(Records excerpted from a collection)

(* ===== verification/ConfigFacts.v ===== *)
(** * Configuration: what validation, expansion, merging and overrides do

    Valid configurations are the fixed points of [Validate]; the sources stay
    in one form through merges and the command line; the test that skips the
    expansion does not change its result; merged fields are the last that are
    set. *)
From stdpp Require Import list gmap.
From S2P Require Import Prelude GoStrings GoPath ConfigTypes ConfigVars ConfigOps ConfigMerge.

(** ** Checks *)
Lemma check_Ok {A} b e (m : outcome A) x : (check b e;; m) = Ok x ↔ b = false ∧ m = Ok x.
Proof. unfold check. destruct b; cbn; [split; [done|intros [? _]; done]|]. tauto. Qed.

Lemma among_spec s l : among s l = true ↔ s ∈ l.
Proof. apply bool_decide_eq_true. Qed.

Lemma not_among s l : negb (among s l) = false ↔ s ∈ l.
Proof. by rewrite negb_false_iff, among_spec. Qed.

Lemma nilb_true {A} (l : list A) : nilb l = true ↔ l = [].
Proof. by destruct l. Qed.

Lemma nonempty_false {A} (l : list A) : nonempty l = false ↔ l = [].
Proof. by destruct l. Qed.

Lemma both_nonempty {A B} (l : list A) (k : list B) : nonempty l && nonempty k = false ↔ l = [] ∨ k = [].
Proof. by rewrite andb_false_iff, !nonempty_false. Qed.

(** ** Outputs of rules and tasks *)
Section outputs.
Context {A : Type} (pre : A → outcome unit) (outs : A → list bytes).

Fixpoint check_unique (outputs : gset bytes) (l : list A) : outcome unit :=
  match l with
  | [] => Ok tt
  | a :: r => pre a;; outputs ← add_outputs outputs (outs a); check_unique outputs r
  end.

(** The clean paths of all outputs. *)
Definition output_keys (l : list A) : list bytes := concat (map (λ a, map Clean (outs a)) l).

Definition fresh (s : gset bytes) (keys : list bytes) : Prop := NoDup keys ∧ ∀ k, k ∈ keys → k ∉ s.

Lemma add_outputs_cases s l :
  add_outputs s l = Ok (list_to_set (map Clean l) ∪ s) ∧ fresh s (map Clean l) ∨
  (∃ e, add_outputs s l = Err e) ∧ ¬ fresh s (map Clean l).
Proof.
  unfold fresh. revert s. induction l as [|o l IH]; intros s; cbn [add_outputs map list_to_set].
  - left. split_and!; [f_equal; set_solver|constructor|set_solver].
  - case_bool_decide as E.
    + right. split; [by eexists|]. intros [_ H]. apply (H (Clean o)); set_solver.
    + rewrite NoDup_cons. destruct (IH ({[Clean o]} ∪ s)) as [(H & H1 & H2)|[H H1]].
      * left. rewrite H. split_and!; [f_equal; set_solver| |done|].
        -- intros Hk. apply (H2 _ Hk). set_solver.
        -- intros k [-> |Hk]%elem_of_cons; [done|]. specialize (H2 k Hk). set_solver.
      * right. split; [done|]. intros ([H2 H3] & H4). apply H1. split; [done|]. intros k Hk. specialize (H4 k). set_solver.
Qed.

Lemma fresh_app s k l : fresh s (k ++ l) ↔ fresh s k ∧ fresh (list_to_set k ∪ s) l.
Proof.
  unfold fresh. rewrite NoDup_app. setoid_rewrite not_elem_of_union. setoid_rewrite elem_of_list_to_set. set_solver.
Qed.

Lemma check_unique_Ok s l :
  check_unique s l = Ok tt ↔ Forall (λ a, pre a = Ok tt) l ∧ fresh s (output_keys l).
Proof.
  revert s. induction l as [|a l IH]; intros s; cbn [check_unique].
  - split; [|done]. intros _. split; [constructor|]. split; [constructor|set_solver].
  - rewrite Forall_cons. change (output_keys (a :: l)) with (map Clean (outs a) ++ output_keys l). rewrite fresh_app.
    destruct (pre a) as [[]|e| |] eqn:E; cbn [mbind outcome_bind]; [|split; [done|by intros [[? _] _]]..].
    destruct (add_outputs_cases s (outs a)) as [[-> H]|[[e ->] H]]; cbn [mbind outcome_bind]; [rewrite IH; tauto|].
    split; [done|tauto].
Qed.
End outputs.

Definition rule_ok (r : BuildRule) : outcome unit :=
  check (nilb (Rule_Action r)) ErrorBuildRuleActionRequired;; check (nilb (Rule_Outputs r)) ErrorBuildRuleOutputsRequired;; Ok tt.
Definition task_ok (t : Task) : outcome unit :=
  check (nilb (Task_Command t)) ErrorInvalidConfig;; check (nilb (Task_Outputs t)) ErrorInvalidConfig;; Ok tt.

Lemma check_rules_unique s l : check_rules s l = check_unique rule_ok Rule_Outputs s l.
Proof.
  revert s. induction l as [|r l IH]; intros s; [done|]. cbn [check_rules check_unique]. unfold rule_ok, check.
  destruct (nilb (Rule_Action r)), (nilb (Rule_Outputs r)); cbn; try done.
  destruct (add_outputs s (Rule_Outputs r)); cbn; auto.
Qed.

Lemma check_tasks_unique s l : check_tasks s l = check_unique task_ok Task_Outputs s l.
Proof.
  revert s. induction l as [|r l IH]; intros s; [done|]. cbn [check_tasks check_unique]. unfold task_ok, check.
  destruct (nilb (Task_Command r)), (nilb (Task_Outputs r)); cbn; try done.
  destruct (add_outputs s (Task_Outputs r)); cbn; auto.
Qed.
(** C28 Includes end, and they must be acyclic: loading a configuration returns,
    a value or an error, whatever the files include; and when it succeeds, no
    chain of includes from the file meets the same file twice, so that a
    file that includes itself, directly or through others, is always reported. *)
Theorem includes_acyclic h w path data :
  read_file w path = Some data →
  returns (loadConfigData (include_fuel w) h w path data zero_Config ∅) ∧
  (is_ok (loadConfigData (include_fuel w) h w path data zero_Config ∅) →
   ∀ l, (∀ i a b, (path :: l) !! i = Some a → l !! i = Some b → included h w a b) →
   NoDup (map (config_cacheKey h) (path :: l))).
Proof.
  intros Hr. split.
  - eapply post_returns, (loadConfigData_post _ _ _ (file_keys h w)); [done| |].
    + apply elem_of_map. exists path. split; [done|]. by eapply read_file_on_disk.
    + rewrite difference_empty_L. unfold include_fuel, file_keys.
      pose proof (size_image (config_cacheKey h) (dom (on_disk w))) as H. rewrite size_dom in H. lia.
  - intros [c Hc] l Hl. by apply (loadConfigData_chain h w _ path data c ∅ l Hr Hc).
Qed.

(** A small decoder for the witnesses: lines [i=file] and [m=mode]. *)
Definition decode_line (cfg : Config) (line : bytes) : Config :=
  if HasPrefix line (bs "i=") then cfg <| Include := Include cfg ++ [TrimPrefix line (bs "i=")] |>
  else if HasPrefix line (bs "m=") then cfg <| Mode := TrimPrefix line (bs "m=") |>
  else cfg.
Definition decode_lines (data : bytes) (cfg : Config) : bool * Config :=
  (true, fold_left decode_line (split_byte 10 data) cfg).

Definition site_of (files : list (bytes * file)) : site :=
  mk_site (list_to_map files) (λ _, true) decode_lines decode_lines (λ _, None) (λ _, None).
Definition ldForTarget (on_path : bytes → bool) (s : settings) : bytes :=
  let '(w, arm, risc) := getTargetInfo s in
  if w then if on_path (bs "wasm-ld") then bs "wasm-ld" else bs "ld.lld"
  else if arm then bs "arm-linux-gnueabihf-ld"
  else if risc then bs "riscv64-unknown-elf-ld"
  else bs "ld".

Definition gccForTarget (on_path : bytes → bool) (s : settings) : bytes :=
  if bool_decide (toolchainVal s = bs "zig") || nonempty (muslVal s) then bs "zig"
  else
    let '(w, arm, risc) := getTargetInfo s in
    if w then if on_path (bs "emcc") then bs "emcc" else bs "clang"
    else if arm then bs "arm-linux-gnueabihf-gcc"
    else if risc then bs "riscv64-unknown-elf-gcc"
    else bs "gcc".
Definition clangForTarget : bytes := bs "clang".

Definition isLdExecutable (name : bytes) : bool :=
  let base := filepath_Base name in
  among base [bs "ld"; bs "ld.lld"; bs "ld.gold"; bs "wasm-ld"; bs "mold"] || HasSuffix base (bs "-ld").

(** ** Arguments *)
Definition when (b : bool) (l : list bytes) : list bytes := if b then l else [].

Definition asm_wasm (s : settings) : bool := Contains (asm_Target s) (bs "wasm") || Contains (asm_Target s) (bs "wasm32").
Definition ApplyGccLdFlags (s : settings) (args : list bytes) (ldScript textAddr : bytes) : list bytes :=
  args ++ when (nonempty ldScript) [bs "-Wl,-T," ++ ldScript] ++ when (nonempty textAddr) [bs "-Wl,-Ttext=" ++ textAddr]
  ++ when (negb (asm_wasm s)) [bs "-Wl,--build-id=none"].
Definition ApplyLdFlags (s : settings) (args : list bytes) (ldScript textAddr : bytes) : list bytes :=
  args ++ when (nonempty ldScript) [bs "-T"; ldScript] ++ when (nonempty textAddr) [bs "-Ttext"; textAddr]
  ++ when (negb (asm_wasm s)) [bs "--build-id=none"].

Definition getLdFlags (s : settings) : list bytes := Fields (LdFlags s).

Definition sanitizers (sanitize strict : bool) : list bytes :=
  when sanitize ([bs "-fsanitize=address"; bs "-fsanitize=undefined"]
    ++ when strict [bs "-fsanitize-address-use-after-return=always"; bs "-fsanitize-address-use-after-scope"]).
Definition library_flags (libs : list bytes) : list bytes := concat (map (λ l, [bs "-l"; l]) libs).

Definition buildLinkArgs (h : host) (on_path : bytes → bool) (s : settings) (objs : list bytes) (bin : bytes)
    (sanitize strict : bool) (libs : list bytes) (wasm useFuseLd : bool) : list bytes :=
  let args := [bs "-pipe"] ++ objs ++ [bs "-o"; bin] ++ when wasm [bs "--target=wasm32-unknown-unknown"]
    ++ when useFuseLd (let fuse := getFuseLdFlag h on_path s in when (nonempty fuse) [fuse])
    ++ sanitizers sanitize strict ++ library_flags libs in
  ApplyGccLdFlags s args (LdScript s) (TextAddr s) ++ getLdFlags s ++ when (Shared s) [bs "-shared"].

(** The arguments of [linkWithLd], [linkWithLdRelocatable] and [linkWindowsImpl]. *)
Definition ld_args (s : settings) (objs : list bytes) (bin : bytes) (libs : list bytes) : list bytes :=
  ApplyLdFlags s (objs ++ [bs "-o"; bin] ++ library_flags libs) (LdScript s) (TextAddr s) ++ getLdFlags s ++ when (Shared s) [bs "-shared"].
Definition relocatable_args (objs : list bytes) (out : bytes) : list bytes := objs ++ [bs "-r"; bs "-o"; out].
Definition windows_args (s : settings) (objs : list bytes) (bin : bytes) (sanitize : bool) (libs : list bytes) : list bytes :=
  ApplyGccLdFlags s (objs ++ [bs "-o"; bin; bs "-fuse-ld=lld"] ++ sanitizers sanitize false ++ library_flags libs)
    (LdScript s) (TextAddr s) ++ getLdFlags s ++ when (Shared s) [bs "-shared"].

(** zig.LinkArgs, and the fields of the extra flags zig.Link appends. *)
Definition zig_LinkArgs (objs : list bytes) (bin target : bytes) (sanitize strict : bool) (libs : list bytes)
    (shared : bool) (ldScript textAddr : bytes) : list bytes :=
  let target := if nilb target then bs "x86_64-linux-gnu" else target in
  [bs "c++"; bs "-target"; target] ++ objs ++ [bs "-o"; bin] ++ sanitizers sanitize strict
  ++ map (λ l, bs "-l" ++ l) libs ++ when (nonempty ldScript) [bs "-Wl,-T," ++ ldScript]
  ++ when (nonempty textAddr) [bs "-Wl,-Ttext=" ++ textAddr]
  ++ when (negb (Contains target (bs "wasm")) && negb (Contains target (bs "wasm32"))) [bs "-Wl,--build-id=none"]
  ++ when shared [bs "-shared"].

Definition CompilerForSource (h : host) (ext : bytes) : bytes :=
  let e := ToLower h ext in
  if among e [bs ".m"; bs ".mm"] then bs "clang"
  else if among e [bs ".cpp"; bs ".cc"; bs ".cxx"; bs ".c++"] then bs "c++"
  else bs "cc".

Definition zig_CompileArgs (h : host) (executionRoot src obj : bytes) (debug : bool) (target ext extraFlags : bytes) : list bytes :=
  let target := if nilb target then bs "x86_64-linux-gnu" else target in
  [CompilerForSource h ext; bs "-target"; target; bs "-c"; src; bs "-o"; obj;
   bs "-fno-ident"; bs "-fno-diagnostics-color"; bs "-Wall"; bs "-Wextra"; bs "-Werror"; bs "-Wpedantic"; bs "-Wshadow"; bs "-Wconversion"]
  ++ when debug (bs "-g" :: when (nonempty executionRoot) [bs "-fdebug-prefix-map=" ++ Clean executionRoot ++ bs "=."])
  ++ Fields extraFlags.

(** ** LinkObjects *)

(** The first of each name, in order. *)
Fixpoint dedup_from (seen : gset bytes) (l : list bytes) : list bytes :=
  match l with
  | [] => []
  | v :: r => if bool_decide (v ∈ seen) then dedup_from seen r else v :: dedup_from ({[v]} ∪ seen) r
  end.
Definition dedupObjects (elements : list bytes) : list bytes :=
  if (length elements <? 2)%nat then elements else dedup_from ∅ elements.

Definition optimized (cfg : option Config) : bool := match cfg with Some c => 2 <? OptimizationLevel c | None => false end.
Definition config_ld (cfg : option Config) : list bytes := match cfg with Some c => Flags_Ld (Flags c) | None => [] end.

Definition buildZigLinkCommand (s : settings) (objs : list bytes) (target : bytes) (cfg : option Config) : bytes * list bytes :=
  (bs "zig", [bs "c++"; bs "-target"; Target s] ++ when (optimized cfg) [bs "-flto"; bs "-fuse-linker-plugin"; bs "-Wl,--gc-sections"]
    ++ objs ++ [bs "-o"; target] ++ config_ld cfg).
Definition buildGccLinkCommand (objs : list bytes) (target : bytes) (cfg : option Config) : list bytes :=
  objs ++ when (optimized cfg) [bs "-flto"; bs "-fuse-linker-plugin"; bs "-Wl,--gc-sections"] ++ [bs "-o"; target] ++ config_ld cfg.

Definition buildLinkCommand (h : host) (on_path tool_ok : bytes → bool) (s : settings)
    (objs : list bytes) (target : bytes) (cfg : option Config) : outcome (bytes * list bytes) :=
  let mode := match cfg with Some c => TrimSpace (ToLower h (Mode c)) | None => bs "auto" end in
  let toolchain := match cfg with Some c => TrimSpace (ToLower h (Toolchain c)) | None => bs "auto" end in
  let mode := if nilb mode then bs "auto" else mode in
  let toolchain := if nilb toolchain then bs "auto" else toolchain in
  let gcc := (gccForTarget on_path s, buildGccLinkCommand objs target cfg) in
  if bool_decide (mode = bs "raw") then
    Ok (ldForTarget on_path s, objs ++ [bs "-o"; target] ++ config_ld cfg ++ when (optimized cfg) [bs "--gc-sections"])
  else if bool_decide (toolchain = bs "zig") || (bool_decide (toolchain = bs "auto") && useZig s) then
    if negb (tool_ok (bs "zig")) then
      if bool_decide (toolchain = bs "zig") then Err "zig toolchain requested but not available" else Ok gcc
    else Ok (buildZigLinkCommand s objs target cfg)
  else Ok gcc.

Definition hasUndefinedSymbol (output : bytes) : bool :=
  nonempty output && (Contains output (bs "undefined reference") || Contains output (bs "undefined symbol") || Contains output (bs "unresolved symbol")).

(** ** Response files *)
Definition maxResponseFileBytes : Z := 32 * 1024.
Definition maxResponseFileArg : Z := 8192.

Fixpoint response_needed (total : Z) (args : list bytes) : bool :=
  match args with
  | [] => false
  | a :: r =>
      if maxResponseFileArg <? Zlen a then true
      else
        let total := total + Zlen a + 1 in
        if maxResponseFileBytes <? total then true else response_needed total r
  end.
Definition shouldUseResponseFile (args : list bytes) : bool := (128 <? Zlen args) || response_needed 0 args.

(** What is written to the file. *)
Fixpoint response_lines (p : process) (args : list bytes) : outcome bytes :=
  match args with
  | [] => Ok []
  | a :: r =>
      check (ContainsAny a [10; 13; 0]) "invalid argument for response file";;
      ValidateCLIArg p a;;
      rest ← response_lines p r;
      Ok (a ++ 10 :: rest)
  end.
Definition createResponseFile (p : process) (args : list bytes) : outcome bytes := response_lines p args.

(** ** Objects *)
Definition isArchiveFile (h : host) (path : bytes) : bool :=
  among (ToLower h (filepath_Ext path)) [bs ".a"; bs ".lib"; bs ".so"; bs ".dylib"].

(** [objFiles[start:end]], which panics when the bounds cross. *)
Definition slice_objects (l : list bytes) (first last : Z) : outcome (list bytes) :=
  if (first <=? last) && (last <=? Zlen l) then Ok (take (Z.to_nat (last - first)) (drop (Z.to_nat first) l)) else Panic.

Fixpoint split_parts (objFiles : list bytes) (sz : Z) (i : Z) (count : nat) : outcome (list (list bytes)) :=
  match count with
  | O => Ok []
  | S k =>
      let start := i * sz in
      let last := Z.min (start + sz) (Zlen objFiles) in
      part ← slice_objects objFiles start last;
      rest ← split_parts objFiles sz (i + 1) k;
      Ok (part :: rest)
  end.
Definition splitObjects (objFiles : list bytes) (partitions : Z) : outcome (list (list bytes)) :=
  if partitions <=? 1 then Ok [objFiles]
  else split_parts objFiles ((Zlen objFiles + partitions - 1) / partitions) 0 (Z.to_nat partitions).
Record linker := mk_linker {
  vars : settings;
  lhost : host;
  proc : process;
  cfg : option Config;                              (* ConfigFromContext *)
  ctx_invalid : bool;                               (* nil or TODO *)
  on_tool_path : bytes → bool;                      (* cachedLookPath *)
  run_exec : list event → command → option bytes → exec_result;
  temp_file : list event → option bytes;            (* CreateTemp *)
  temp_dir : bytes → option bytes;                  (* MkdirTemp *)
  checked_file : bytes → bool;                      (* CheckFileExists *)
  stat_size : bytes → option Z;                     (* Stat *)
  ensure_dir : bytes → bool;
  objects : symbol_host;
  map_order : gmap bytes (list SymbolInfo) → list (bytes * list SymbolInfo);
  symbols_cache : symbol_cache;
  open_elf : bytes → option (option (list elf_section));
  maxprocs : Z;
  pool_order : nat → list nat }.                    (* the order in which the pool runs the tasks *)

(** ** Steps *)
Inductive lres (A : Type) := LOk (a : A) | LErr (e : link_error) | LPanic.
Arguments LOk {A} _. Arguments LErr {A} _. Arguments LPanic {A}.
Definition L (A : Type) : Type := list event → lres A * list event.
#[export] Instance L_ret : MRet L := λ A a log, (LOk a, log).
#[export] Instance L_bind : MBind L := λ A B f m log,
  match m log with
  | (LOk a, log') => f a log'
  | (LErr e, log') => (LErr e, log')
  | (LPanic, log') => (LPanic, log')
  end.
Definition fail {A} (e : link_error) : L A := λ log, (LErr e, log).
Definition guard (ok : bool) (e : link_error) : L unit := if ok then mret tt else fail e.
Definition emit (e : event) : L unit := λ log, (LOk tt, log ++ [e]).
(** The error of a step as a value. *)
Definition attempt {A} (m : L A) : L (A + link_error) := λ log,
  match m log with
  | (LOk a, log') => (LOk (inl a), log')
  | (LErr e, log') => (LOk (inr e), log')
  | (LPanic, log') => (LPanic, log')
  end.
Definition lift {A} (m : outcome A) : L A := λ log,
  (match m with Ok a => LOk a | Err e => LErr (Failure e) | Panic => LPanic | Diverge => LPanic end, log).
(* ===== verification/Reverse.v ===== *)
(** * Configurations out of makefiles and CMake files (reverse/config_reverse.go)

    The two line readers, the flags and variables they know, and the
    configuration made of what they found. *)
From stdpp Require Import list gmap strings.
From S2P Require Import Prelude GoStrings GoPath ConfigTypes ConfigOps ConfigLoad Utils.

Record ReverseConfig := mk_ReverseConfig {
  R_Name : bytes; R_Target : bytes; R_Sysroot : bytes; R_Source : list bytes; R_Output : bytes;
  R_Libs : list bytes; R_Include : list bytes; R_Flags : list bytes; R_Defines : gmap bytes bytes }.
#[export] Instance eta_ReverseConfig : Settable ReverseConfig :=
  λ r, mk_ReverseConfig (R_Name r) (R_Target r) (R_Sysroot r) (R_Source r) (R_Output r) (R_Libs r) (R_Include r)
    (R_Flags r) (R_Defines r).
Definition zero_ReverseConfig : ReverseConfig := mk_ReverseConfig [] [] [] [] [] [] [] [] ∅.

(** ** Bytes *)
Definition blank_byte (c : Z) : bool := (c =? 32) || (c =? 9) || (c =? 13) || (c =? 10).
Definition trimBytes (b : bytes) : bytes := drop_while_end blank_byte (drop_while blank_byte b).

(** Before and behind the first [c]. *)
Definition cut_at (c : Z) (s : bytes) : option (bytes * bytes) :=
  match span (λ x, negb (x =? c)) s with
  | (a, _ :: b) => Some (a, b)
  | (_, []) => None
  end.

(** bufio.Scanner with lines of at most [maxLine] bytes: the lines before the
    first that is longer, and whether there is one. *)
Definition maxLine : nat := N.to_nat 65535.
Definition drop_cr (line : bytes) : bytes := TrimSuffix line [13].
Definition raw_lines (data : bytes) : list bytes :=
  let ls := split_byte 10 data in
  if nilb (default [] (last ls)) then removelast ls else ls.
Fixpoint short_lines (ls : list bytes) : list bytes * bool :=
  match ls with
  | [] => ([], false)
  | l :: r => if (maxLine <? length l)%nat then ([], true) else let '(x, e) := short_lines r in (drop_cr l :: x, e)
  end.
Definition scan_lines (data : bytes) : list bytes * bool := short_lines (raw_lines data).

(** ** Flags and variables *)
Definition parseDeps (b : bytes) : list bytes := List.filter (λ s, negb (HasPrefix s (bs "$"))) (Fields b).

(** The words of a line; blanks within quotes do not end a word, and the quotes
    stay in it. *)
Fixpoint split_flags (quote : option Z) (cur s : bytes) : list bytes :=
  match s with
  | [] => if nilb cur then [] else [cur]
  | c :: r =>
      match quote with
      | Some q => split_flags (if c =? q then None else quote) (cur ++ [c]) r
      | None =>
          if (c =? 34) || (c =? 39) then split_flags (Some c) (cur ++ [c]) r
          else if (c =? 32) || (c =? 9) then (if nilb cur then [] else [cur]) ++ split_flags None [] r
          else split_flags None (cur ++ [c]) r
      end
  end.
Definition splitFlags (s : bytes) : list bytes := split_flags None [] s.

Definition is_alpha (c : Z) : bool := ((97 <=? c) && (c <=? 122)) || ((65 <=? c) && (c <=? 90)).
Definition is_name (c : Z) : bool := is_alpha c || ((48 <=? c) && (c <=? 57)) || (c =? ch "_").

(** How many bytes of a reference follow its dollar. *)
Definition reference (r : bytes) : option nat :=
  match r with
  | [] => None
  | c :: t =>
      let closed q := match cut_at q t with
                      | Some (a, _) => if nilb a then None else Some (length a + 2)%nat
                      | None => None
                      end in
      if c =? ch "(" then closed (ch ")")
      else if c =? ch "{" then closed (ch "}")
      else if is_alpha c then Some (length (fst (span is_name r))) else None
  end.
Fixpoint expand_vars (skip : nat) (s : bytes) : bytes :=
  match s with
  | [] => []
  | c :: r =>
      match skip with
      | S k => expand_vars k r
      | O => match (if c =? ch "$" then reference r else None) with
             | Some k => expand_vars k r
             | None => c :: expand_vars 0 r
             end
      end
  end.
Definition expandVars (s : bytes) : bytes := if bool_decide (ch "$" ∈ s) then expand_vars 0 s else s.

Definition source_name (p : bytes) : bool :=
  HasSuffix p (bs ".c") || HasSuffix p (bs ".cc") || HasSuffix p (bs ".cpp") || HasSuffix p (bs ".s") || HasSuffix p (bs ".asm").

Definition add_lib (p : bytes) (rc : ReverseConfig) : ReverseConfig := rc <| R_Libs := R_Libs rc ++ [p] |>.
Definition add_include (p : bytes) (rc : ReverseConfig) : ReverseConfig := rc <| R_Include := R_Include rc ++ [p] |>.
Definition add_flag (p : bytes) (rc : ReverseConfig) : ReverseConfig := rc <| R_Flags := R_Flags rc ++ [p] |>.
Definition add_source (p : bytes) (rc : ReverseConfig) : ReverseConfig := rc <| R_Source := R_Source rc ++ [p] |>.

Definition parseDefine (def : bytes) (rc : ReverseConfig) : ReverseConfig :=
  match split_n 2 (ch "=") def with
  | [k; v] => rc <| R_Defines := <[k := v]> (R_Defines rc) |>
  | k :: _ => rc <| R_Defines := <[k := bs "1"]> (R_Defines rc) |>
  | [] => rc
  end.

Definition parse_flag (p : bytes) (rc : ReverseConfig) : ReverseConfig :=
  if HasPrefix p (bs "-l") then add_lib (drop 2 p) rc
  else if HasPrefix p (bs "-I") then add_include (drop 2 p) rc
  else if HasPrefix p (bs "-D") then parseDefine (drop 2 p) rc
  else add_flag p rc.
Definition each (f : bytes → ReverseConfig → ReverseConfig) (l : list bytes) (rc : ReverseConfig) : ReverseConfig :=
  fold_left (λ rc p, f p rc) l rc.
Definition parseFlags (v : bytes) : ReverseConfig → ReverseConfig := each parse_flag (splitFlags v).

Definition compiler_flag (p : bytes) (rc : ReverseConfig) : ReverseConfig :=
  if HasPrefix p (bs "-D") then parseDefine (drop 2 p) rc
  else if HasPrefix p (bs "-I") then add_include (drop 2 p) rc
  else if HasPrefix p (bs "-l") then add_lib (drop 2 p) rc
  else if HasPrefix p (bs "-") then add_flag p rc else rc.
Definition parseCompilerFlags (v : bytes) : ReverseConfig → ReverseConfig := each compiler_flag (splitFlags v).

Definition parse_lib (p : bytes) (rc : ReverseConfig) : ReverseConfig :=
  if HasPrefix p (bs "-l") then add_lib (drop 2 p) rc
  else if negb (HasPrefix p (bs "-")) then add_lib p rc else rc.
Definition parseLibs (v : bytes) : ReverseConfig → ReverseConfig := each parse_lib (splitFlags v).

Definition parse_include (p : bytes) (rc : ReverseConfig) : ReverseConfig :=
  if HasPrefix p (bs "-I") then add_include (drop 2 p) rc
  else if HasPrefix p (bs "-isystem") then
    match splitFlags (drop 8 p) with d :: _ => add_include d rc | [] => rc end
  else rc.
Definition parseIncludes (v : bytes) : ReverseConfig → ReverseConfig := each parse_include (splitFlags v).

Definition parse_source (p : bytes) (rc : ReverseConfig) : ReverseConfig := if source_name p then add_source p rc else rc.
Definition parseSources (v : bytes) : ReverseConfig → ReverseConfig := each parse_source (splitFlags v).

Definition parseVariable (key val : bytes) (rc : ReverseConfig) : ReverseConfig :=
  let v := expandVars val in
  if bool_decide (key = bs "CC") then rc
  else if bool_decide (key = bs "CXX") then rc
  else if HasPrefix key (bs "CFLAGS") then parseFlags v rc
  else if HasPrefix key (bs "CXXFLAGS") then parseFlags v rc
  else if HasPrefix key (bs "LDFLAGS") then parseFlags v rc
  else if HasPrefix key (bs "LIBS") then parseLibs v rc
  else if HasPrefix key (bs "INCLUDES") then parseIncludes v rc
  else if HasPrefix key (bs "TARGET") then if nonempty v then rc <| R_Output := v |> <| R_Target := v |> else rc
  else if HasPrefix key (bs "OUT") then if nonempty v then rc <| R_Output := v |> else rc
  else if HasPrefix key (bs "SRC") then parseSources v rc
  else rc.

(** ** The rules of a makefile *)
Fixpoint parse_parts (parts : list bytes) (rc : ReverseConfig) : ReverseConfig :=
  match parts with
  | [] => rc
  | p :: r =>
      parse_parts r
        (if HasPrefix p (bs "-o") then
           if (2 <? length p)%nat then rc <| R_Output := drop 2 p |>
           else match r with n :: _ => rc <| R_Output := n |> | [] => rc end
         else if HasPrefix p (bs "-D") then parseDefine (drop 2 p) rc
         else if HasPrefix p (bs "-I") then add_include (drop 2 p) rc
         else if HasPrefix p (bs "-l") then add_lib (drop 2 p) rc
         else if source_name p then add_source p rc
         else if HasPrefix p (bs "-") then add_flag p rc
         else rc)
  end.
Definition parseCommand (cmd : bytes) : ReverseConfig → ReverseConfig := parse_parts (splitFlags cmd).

Exercise goal ▸ Starting with the line with "ctx_invalid : bool;" above and going on through the line with "temp_dir : bytes", transcribe every line exactly, both ends included, and add nothing.

Output of the exercise ▸
  ctx_invalid : bool;                               (* nil or TODO *)
  on_tool_path : bytes → bool;                      (* cachedLookPath *)
  run_exec : list event → command → option bytes → exec_result;
  temp_file : list event → option bytes;            (* CreateTemp *)
  temp_dir : bytes → option bytes;                  (* MkdirTemp *)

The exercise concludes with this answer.